A Thousand Suns
by SolemnTestament
Summary: As a world is torn apart under the weight of clashing armies, what will become of two lives that have become intertwined?


But to name you,

we, reverent, are breathless,

weak with pain and old loss,

and exile and despair—

our hearts break but to speak

your name, (H.D.)

* * *

She could feel the crushing weight of his burden as her rider—no, The Rider— wandered among the veritable sea of bodies scattered along the streets of the fallen, ruined city. The dead were piled around the corners of buildings like the vicious swells of some terrible, foreign ocean. Blood had seeped into the cracks between paving-stones and hardened into a dull patina. The steeple of a nearby cathedral had been shattered by the particle launched by a trebuchet, and the dull bronze of a bell was still visible, faintly glimmering in the crepuscular light of the coming evening.

She could not doubt that the screams of men still echoed in his ears, as they did in hers. She, a _Shadeslayer_. Her name was now bound to two honorifics, each carrying a separate majesty. He was still wearing his battle armor, sapphire-blue stained with garnet Rorschach-stains, dented in places and rent in others, courtesy of Varaug's cursed blade and other wayward strikes of steel on steel. She was clad in black leather, a similarly-colored headband preventing her eyes from being shielded from the outside world by her raven-colored hair.

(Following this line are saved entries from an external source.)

(* ===== verification/DaemonSafety.v ===== *)
(** * One daemon per pid file

    The functions of src/src/platform/daemon.c under interference, and the system
    of all processes that use one pid file. *)
From S2P Require Import Prelude Paths Daemon DaemonProtocol.

Section functions.
Context (pidfile : string).
Local Notation P := pidfile.
Local Notation G := (pidfile +:+ ".lock").
Local Notation safe := (safe pidfile).
Local Notation mine := (mine pidfile).

(** What the static variables of process [p] say of the files. *)
Record files_held (p : positive) (st : statics) (s : os) : Prop := {
  held_mine : mine p (guard_fd st) (pid_fd st) NoFile s;
  held_owns : owns_pid st = true → is_Some (pid_fd st);
  held_path : is_Some (pid_fd st) → pid_path st = Some P;
}.

Record meaning (p : positive) (st : statics) (s : os) : Prop := {
  meaning_held : files_held p st s;
  meaning_published : published st = true → owns_pid st = true ∧
    ∃ f off, pid_fd st = Some f ∧ content_is f (pid_text (default 0 (os_pid s !! p))) off s;
}.

Lemma meaning_rely p st s s' : rely pidfile p s s' → meaning p st s → meaning p st s'.
Proof.
  intros R [[M O Pa] Pu]. split; [split; [by eapply mine_rely|done..]|].
  intros Hpub. destruct (Pu Hpub) as (Ho & f & off & Hf & Hc). split; [done|].
  exists f, off. split; [done|]. rewrite (rely_pid _ _ _ _ R).
  rewrite Hf in M. by eapply content_rely.
Qed.

(** Files are locked that the process does not own yet. *)
Lemma partial_meaning p st s :
  mine p (guard_fd st) (pid_fd st) NoFile s → owns_pid st = false → published st = false →
  (is_Some (pid_fd st) → pid_path st = Some P) → meaning p st s.
Proof. intros M Ho Hp Hpath. split; [split|]; rewrite ?Ho, ?Hp; done. Qed.

(** Nothing is held. *)
Definition released (st : statics) : Prop :=
  guard_fd st = None ∧ pid_fd st = None ∧ owns_pid st = false ∧ published st = false.

Lemma released_meaning p st s : mine p None None NoFile s → released st → meaning p st s.
Proof. intros M (E1 & E2 & E3 & E4). apply partial_meaning; rewrite ?E1, ?E2; done. Qed.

She watched from afar. So often, she watched her—no, _the_—Rider and his dragon. In battle, in peace, in hope, in despair. In infatuation, his whirling emotions just beneath the skin of his now-angular face. Elfen but _different. _Eyes flashing at the sight of the wretched beggars on the side of the road, or the wounded civilians crying out for aid, whom he always aided, or anything that offended his ideals of justice. Or at her.

She feared for The Blue Rider, their last hope, the man (elf? What was he now, really?) who represented the last gasp of the free world. She had witnessed his demeanor after his defeat at Du Völlar Eldrvarya. A fight in which she had not been able to lend her aid. A fight for which he was not prepared, and in which he fared terribly. Or the most recent loss of Oromis and Glaedr, a tearing-away which she could mourn but not fully understand. Or his loneliness, which she could not assuage. She feared his coming fight against The Red, and knew that it would end in one of them being sent to a shallow, unmarked grave. There was too much enmity now in that relationship for any other outcome to resolve itself.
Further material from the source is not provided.